Di questi 100 miliardi, poco più di 60 miliardi verrebbero dai paesi occidentali e dal Giappone e poco meno di 20 miliardi di dollari verrebbero dai paesi esportatori di idrocarburi (in particolar modo dalla Russia e dall’Arabia Saudita) e dalle economie asiatiche a rapida crescita (compresa la Cina e la Corea). L’introduzione di un sistema di prezzo e sconto aiuterebbe quindi a ridistribuire i fondi tra i paesi in conformità con il principio delle “rispettive responsabilità comuni ma differenziate.”
Un sistema di prezzo e sconto sarebbe inoltre sia efficiente che equo. Ogni cittadino a livello mondiale avrebbe gli stessi diritti di emettere gas serra, così come tutti i paesi avrebbero gli stessi incentivi a ridurre le emissioni.

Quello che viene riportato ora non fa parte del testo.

(** A deeper limit on the nesting of inclusions does not change what a
    file preprocesses to. *)
Lemma run_le d d' H ls st st' :
  (d ≤ d')%nat → run d H ls st = Ok st' → run d' H ls st = Ok st'.
Proof. intros Hle. induction Hle; [trivial|]. intros R. apply run_S. auto. Qed.

(** *** Replacement terminates on object-like macros *)

Lemma hidden_names_bounded (M : gmap string macro) (hide : list string) :
  NoDup hide → (∀ x, x ∈ hide → is_Some (M !! x)) →
  (length hide ≤ size M)%nat.
Proof.
  intros Hnd Hin.
  rewrite <- (size_list_to_set (C:=gset string) hide Hnd), <- size_dom.
  apply subseteq_size. intros x Hx. apply elem_of_dom, Hin.
  apply elem_of_list_to_set in Hx. exact Hx.
Qed.

Lemma scan_total rec M hide :
  object_like_only M →
  (∀ x body, x ∉ hide → M !! x = Some (ObjectLike body) →
     ∃ r, rec (x :: hide) body = Ok r) →
  ∀ ts skip, ∃ r, scan rec M hide ts skip = Ok r.
Proof.
  intros Hobj Hrec.
  induction ts as [|t rest IH]; intros skip; cbn; [eauto|].
  destruct skip as [|k]; [|apply IH].
  destruct (IH O) as [r Hr].
  destruct t as [x| | |]; try solve [rewrite Hr; cbn; eauto].
  destruct (decide (x ∈ hide)); [rewrite Hr; cbn; eauto|].
  destruct (M !! x) as [m|] eqn:Hx; [|rewrite Hr; cbn; eauto].
  destruct (Hobj _ _ Hx) as [body ->].
  destruct (Hrec x body) as [b Hb]; [assumption..|].
  rewrite Hb, Hr. cbn. eauto.
Qed.

Lemma expand_at_total M :
  object_like_only M →
  ∀ d hide ts,
    NoDup hide → (∀ x, x ∈ hide → is_Some (M !! x)) →
    (size M < d + length hide)%nat →
    ∃ r, expand_at d M hide ts = Ok r.
Proof.
  intros Hobj. induction d as [|d IH]; intros hide ts Hnd Hin Hlt.
  - pose proof (hidden_names_bounded M hide Hnd Hin). cbn in Hlt. lia.
  - cbn. apply scan_total; [exact Hobj|].
    intros x body Hx Hm. apply IH.
    + apply NoDup_cons. split; assumption.
    + intros y [->|Hy]%elem_of_cons; [rewrite Hm; eauto | auto].
    + cbn. lia.
Qed.

(** With object-like macros only, as the visibility macros are, replacing
    the macros of any text succeeds. *)
Lemma expand_total M ts :
  object_like_only M → ∃ r, expand M ts = Ok r.
Proof.
  intros Hobj. unfold expand.
  apply expand_at_total; [exact Hobj | constructor | |cbn; lia].
  intros x Hx. inversion Hx.
Qed.

(** *** Inclusion *)

Lemma run_include d H h body rest st :
  H !! h = Some body →
  run (S d) H (Include h :: rest) st
  = st' ← run d H body st; run (S d) H rest st'.
Proof. intros E. simpl. rewrite E. reflexivity. Qed.

Lemma headers_bar : headers !! "bar/bar.h" = Some bar_h.
Proof. vm_compute. reflexivity. Qed.

Lemma headers_foo : headers !! "foo/foo.h" = Some foo_h.
Proof. vm_compute. reflexivity. Qed.

(** A header whose guard is already defined leaves the state as it is. *)
Lemma bar_h_guarded d st :
  defined "XMAKERS_BAR_H" st = true → run (S d) headers bar_h st = Ok st.
Proof. intros E. unfold bar_h. simpl. rewrite E. reflexivity. Qed.

Lemma foo_h_guarded d st :
  defined "XMAKERS_FOO_H" st = true → run (S d) headers foo_h st = Ok st.
Proof. intros E. unfold foo_h. simpl. rewrite E. reflexivity. Qed.

Section Guarded.

Variables (h guard : string) (body : list line).
Hypothesis Hh : headers !! h = Some body.
Hypothesis Hguard :
  ∀ d st, defined guard st = true → run (S d) headers body st = Ok st.

Lemma including_guarded n st :
  defined guard st = true →
  run include_depth headers (including n h) st = Ok st.
Proof.
  intros Hst. induction n as [|n IH]; [reflexivity|].
  unfold including, include_depth in *. cbn [replicate].
  rewrite (run_include _ _ _ _ _ _ Hh), (Hguard _ _ Hst). exact IH.
Qed.

Lemma including_again c n st :
  preprocess c (including 1 h) = Ok st →
  defined guard st = true →
  preprocess c (including (S n) h) = Ok st.
Proof.
  unfold preprocess, including, include_depth. cbn [replicate].
  rewrite !(run_include _ _ _ _ _ _ Hh).
  destruct (run _ headers body _) as [st1|]; [|discriminate].
  cbn. intros [= ->] Hst. exact (including_guarded n st Hst).
Qed.

End Guarded.

Lemma bar_h_once_check (c : config) :
  match preprocess c (including 1 "bar/bar.h") with
  | Ok st =>
      defined "XMAKERS_BAR_H" st
      && bool_decide (mentions "bar" (output st) = 1%nat)
  | Err _ => false
  end = true.
Proof. destruct c as [[] [] [] [] [] [] [] []]; vm_compute; reflexivity. Qed.

Lemma foo_h_once_check (c : config) :
  match preprocess c (including 1 "foo/foo.h") with
  | Ok st =>
      defined "XMAKERS_FOO_H" st
      && bool_decide (mentions "foo" (output st) = 1%nat)
  | Err _ => false
  end = true.
Proof. destruct c as [[] [] [] [] [] [] [] []]; vm_compute; reflexivity. Qed.

Lemma bar_h_once (c : config) :
  ∃ st, preprocess c (including 1 "bar/bar.h") = Ok st
        ∧ defined "XMAKERS_BAR_H" st = true
        ∧ mentions "bar" (output st) = 1%nat.
Proof.
  pose proof (bar_h_once_check c) as H.
  destruct (preprocess c _) as [st|]; [|discriminate].
  apply andb_prop in H as [Hg Hm]. apply bool_decide_eq_true in Hm. eauto.
Qed.

Lemma foo_h_once (c : config) :
  ∃ st, preprocess c (including 1 "foo/foo.h") = Ok st
        ∧ defined "XMAKERS_FOO_H" st = true
        ∧ mentions "foo" (output st) = 1%nat.
Proof.
  pose proof (foo_h_once_check c) as H.
  destruct (preprocess c _) as [st|]; [|discriminate].
  apply andb_prop in H as [Hg Hm]. apply bool_decide_eq_true in Hm. eauto.
Qed.

(** Without its guard, [bar.h] included twice declares [bar] twice. *)
Lemma bar_h_unguarded_twice (c : config) :
  (λ st, mentions "bar" (output st))
  <$> run include_depth (<["bar/bar.h" := strip_guard bar_h]> headers)
        (including 2 "bar/bar.h") (State (predefined c) [])
  = Ok 2%nat.
Proof. destruct c as [[] [] [] [] [] [] [] []]; vm_compute; reflexivity. Qed.

(** *** The visibility macros *)

(** The three macros of a library after its file has been read. *)
Lemma macros_of_library (L : lib) (c : config) :
  dll_export L c
  = Ok (if is_static c L then [] else Spec.export_attribute (windows c))
  ∧ dll_import L c
    = Ok (if is_static c L then [] else Spec.import_attribute (windows c))
  ∧ public_api L c = (if is_owner c L then dll_export L c else dll_import L c).
Proof.
  destruct L, c as [[] [] [] [] [] [] [] []];
    (split; [|split]; vm_compute; reflexivity).
Qed.

(** C1: for every library and every combination of platform family,
    linkage mode and build role, with the remaining macros of the command
    line set either way, [<LIB>_PUBLIC_API] stands for the attribute the
    table of the specification gives: none when [<LIB>_STATIC] is defined,
    [__declspec(dllexport)] and [__declspec(dllimport)] for the owning and
    the consuming Windows-style dynamic build, and
    [[[gnu::visibility("default")]]] for both roles elsewhere. *)
Theorem public_api_matches_table (L : lib) (c : config) :
  public_api L c
  = Ok (Spec.attribute (windows c) (is_static c L) (is_owner c L)).
Proof.
  destruct (macros_of_library L c) as (He & Hi & ->).
  unfold Spec.attribute, Spec.export_attribute, Spec.import_attribute in *.
  destruct (is_owner c L); [rewrite He | rewrite Hi];
    destruct (is_static c L), (windows c); reflexivity.
Qed.

(** C7: on an attribute-based platform with dynamic linkage,
    [<LIB>_DLL_EXPORT] and [<LIB>_DLL_IMPORT] both stand for the
    default-visibility attribute, for every library, in the owning build
    [c] as in a consuming build [c'], and so both builds give the
    declaration the same attribute. *)
Theorem export_import_symmetric (L : lib) (c c' : config) :
  windows c = false → is_static c L = false → is_owner c L = true →
  windows c' = false → is_static c' L = false → is_owner c' L = false →
  dll_export L c = Ok gnu_visibility_default
  ∧ dll_import L c = Ok gnu_visibility_default
  ∧ dll_export L c' = dll_export L c
  ∧ dll_import L c' = dll_import L c
  ∧ public_api L c = dll_export L c
  ∧ public_api L c' = dll_import L c'
  ∧ public_api L c = public_api L c'.
Proof.
  intros Hw Hs Ho Hw' Hs' Ho'.
  destruct (macros_of_library L c) as (He & Hi & Hp).
  destruct (macros_of_library L c') as (He' & Hi' & Hp').
  rewrite Hw, Hs in He, Hi. rewrite Hw', Hs' in He', Hi'.
  rewrite Ho in Hp. rewrite Ho' in Hp'.
  change (dll_export L c = Ok gnu_visibility_default) in He.
  change (dll_import L c = Ok gnu_visibility_default) in Hi.
  change (dll_export L c' = Ok gnu_visibility_default) in He'.
  change (dll_import L c' = Ok gnu_visibility_default) in Hi'.
  rewrite Hp, Hp', He, Hi, He', Hi'. repeat split; reflexivity.
Qed.

Lemma export_import_symmetric_witness :
  public_api Foo (Config false false false false false true false false)
  = public_api Foo (Config false false false false false false false false).
Proof.
  exact (proj2 (proj2 (proj2 (proj2 (proj2 (proj2
    (export_import_symmetric Foo
       (Config false false false false false true false false)
       (Config false false false false false false false false)
       eq_refl eq_refl eq_refl eq_refl eq_refl eq_refl))))))).
Defined.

L’ostacolo principale da superare per definire un simile sistema è convincere i governi dei paesi donatori a pagare per le emissioni prodotte. Il costo sarebbe modesto rispetto alle dimensioni delle loro economie e qualsiasi accordo di successo sul cambiamento climatico richiederebbe degli impegni simili. Pertanto, se i paesi ricchi non saranno in grado di accettare di pagare persino una somma modesta per il carbonio, le trattative di Parigi saranno senza dubbio giudicate come un fallimento.